There are not easy times for Tampa Bay Lightning forward Ryan Malone.
Malone, arrested on DUI and cocaine possession charges in April, entered a written not guilty plea at his arraignment on Monday in Tampa. Malone wasn’t in attendance for the hearing — he’d filed a waiver of appearance two months ago — and, per the Tampa Bay Times, his next court date will be on July 7.
But there’s no guaranteeing he’ll be a member of the Bolts at that time.
The NHL’s compliance buyout window opened today and, as the Times reported over the weekend, Malone is a candidate to be amenistied. The Lightning have one remaining after buying out Vincent Lecavalier’s contract last season and, should they go the compliance route with Malone, would save $4.5 million in cap space by paying two-thirds of Malone’s $2.5 million salary over the next two years ($833,333 per, according to CapGeek.)
Here’s more, from Tampa Bay GM Steve Yzerman:
“Obviously, injuries he’s had — some serious injuries over the past three, four years since I’ve been with the organization — have limited the number of games that he could play.
“It does take its toll on a player. We’re taking everything into consideration for the offseason in improving our team, and we’re looking at all different (options), whether it be the draft, free agency, trades, buyouts.

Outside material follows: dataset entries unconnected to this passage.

(* ===== verification/SerDictFacts.v ===== *)
(** * Dictionaries read back (okm-series, [dict.rs])

    [dict_inv] says that the closed blocks of a dictionary stand in its file, one
    behind the other, and that every code given out resolves to its text.  Every
    operation keeps it while blocks and widths stay in the range of a code; the file
    then loads to the closed blocks. *)
From S2P Require Import Prelude SerFormat SerDict.

(** ** Files *)

Lemma write_at_end (file data : bytes) : write_at file (zlen file) data = file ++ data.
Proof.
  unfold write_at. rewrite Z.sub_diag. cbn [Z.to_nat zeros repeat]. rewrite app_nil_r. unfold zlen at 1. rewrite Nat2Z.id, take_ge by done.
  rewrite drop_ge by (unfold zlen; lia). by rewrite app_nil_r.
Qed.

Lemma slice_prefix {A} (l k l' : list A) a b m : slice l a b = Some m -> l' = l ++ k -> slice l' a b = Some m.
Proof. intros E ->. by apply slice_weaken. Qed.

Section Facts.
Context `{SLL : SeriesLibLaws}.

(** A block read stays read when the file grows. *)
Lemma read_block_grows file more at_ w l next : read_block file at_ = Some (w, l, next) -> read_block (file ++ more) at_ = Some (w, l, next).
Proof.
  unfold read_block. intros E. apply bind_Some in E as (header & Eh & E). rewrite (slice_weaken _ _ _ _ _ Eh). cbn [mbind option_bind].
  destruct (negb _); [done|]. apply bind_Some in E as (code & -> & E). cbn [mbind option_bind]. apply bind_Some in E as (wc & -> & E). cbn [mbind option_bind].
  apply bind_Some in E as (wd & -> & E). cbn [mbind option_bind]. apply bind_Some in E as (count & -> & E). cbn [mbind option_bind].
  apply bind_Some in E as (len_c & -> & E). cbn [mbind option_bind]. apply bind_Some in E as (len_u & -> & E). cbn [mbind option_bind].
  apply bind_Some in E as (b & Eb & E). rewrite (slice_weaken _ _ _ _ _ Eb). exact E.
Qed.

(** Blocks stand one behind the other. *)
Fixpoint chain (file : bytes) (off : Z) (l : list Block) (e : Z) : Prop :=
  match l with
  | [] => off = e
  | b :: l => k_file_offset b = off /\ exists next, off + DICT_BLOCK_HEADER_LEN <= next <= zlen file /\
      read_block file off = Some (k_width b, k_entries b, next) /\ chain file next l e
  end.

Lemma chain_grows file more l : forall off e, chain file off l e -> chain (file ++ more) off l e.
Proof.
  induction l as [|b l IH]; intros off e; cbn [chain]; [done|]. intros (? & next & L & E & C). split; [done|]. exists next.
  split; [pose proof (zlen_nonneg more); zlia|]. split; [by apply read_block_grows|by apply IH].
Qed.

Lemma chain_snoc file b l : forall off e next, chain file off l e -> k_file_offset b = e -> e + DICT_BLOCK_HEADER_LEN <= next <= zlen file ->
  read_block file e = Some (k_width b, k_entries b, next) -> chain file off (l ++ [b]) next.
Proof.
  induction l as [|x l IH]; intros off e next; cbn [chain app].
  - intros -> ? ? ?. split; [done|]. by exists next.
  - intros (? & n & L & E & C) ? ? ?. split; [done|]. exists n. split; [done|]. split; [done|]. by eapply IH.
Qed.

We’ll take it all into consideration.”
Malone, 34, suffered a fractured ankle last season that cost him 16 games and, upon returning, appeared to be skating slower than usual (and Malone wasn’t the fleetest of foot to begin with.) He was a healthy scratch on numerous occasions prior to his arrest, and didn’t play in any of the Lightning’s opening-round playoff defeat to Montreal.
What could complicate a buyout, though, is Malone’s entry into the NHL’s Substance Abuse and Behavioral Health Program. Collective bargaining agreement language is unclear if this prevents a team from buying a player out — NHL clubs can’t buy out injured players, remember — but it’s worth noting the CBA doesn’t specifically address this issue.
The Times reached out to the NHLPA on the matter, but the union declined to comment.